TASK OBJECTIVE
Every record must come back exactly as given.

TASK DATA
Lemma attempt_connect_retries_witness :
  let connected s o := modbus_io s <> 0 /\ watched (H := example_slave) 1 (modbus_io s) o in
  match attempt_connect (E := example_slave) id_lens (fun _ => ret tt) 3
          (ModbusState 3 0 1 (Some on_modbus_connected_cb) None) (os_init ∅) with
  | Some (_, s, o) => connected s o
  | None => False
  end /\
  wp (attempt_connect (E := example_slave) id_lens (fun _ => ret tt) 3)
    (fun _ w' o' => connected w' o' \/
       (modbus_io (lens_get id_lens w') = 0 /\
        exists log, os_log o' = C_timeout_modify 3 RECONNECT_TIMEOUT :: log))
    (ModbusState 3 0 1 (Some on_modbus_connected_cb) None) (os_init ∅).
Proof.
  intros connected. split.
  { split; [done|]. do 2 eexists. split; [reflexivity|]. by split_and!. }
  apply (attempt_connect_retries (E := example_slave) False id_lens (fun _ => ret tt) connected);
    [apply id_lens_laws|apply os_init_wf|done|].
  intros w1 o1 H0 Hw. by split.
Defined.

Lemma create_tcp_url_witness :
  create_ctx (E := quiet_env) "tcp://localhost:502" tt (os_init ∅) =
    ext_alloc (E := quiet_env) (C_modbus_new_tcp_pi "localhost" "502") tt (os_init ∅).
Proof.
  apply (create_tcp_url (E := quiet_env) "localhost" "502"); try done; try (cbn; lia).
  all: by repeat constructor.
Defined.

Lemma create_rtu_opens_address_witness :
  wlp (create_rtu (E := quiet_env) "serial://dev/ttyUSB0:115200,N,8,1")
    (fun _ _ o' => exists rest,
       C_open_rdwr ("/dev/ttyUSB0" +:+ String ":" rest)%string :: os_log (os_init ∅)
         `suffix_of` os_log o') tt (os_init ∅).
Proof.
  apply (create_rtu_opens_address (E := quiet_env) "serial://dev/ttyUSB0:115200,N,8,1"
           (RtuAddress "/dev/ttyUSB0" 115200 "N" 8 1)).
  by vm_compute.
Defined.

(** The slave id is refused: the start fails and schedules nothing. *)
Definition refusing_slave : Env := fun log =>
  match log with C_modbus_set_slave _ _ :: _ => Answer (-1) 22 [] | _ => Answer 0 0 [] end.

Lemma iface_modbus_start_spec_witness :
  match iface_modbus_start (E := refusing_slave) "tcp://localhost:502" 300
          on_modbus_connected_cb on_modbus_disconnected_cb modbus_init (os_init ∅) with
  | Some (rc, s, o) => rc = -22 /\ conn_cb s = None /\ os_timers o = ∅
  | None => False
  end /\
  wp (iface_modbus_start (E := refusing_slave) "tcp://localhost:502" 300
        on_modbus_connected_cb on_modbus_disconnected_cb)
    (fun rc s' o' => rc = 0 -> conn_cb s' = Some on_modbus_connected_cb \/ modbus_ctx s' = 0)
    modbus_init (os_init ∅).
Proof.
  split; [by vm_compute|].
  eapply post_mono;
    [apply (iface_modbus_start_spec (E := refusing_slave) "tcp://localhost:502" 300), os_init_wf|].
  intros rc s' o' (o1 & _ & _ & H) Hrc. repeat case_decide; [by right| |by left; apply H..].
  destruct H as [-> _]. discriminate Hrc.
Defined.

Lemma iface_modbus_start_bad_url_witness :
  iface_modbus_start (E := quiet_env) "udp://localhost" 1
    on_modbus_connected_cb on_modbus_disconnected_cb modbus_init (os_init ∅)
  = Some (22, modbus_init, with_errno (-22) (os_init ∅)).
Proof. by apply (iface_modbus_start_bad_url (E := quiet_env)). Defined.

RESPONSE FOR THIS EXERCISE
Lemma attempt_connect_retries_witness :
  let connected s o := modbus_io s <> 0 /\ watched (H := example_slave) 1 (modbus_io s) o in
  match attempt_connect (E := example_slave) id_lens (fun _ => ret tt) 3
          (ModbusState 3 0 1 (Some on_modbus_connected_cb) None) (os_init ∅) with
  | Some (_, s, o) => connected s o
  | None => False
  end /\
  wp (attempt_connect (E := example_slave) id_lens (fun _ => ret tt) 3)
    (fun _ w' o' => connected w' o' \/
       (modbus_io (lens_get id_lens w') = 0 /\
        exists log, os_log o' = C_timeout_modify 3 RECONNECT_TIMEOUT :: log))
    (ModbusState 3 0 1 (Some on_modbus_connected_cb) None) (os_init ∅).
Proof.
  intros connected. split.
  { split; [done|]. do 2 eexists. split; [reflexivity|]. by split_and!. }
  apply (attempt_connect_retries (E := example_slave) False id_lens (fun _ => ret tt) connected);
    [apply id_lens_laws|apply os_init_wf|done|].
  intros w1 o1 H0 Hw. by split.
Defined.

Lemma create_tcp_url_witness :
  create_ctx (E := quiet_env) "tcp://localhost:502" tt (os_init ∅) =
    ext_alloc (E := quiet_env) (C_modbus_new_tcp_pi "localhost" "502") tt (os_init ∅).
Proof.
  apply (create_tcp_url (E := quiet_env) "localhost" "502"); try done; try (cbn; lia).
  all: by repeat constructor.
Defined.

Lemma create_rtu_opens_address_witness :
  wlp (create_rtu (E := quiet_env) "serial://dev/ttyUSB0:115200,N,8,1")
    (fun _ _ o' => exists rest,
       C_open_rdwr ("/dev/ttyUSB0" +:+ String ":" rest)%string :: os_log (os_init ∅)
         `suffix_of` os_log o') tt (os_init ∅).
Proof.
  apply (create_rtu_opens_address (E := quiet_env) "serial://dev/ttyUSB0:115200,N,8,1"
           (RtuAddress "/dev/ttyUSB0" 115200 "N" 8 1)).
  by vm_compute.
Defined.

(** The slave id is refused: the start fails and schedules nothing. *)
Definition refusing_slave : Env := fun log =>
  match log with C_modbus_set_slave _ _ :: _ => Answer (-1) 22 [] | _ => Answer 0 0 [] end.

Lemma iface_modbus_start_spec_witness :
  match iface_modbus_start (E := refusing_slave) "tcp://localhost:502" 300
          on_modbus_connected_cb on_modbus_disconnected_cb modbus_init (os_init ∅) with
  | Some (rc, s, o) => rc = -22 /\ conn_cb s = None /\ os_timers o = ∅
  | None => False
  end /\
  wp (iface_modbus_start (E := refusing_slave) "tcp://localhost:502" 300
        on_modbus_connected_cb on_modbus_disconnected_cb)
    (fun rc s' o' => rc = 0 -> conn_cb s' = Some on_modbus_connected_cb \/ modbus_ctx s' = 0)
    modbus_init (os_init ∅).
Proof.
  split; [by vm_compute|].
  eapply post_mono;
    [apply (iface_modbus_start_spec (E := refusing_slave) "tcp://localhost:502" 300), os_init_wf|].
  intros rc s' o' (o1 & _ & _ & H) Hrc. repeat case_decide; [by right| |by left; apply H..].
  destruct H as [-> _]. discriminate Hrc.
Defined.

Lemma iface_modbus_start_bad_url_witness :
  iface_modbus_start (E := quiet_env) "udp://localhost" 1
    on_modbus_connected_cb on_modbus_disconnected_cb modbus_init (os_init ∅)
  = Some (22, modbus_init, with_errno (-22) (os_init ∅)).
Proof. by apply (iface_modbus_start_bad_url (E := quiet_env)). Defined.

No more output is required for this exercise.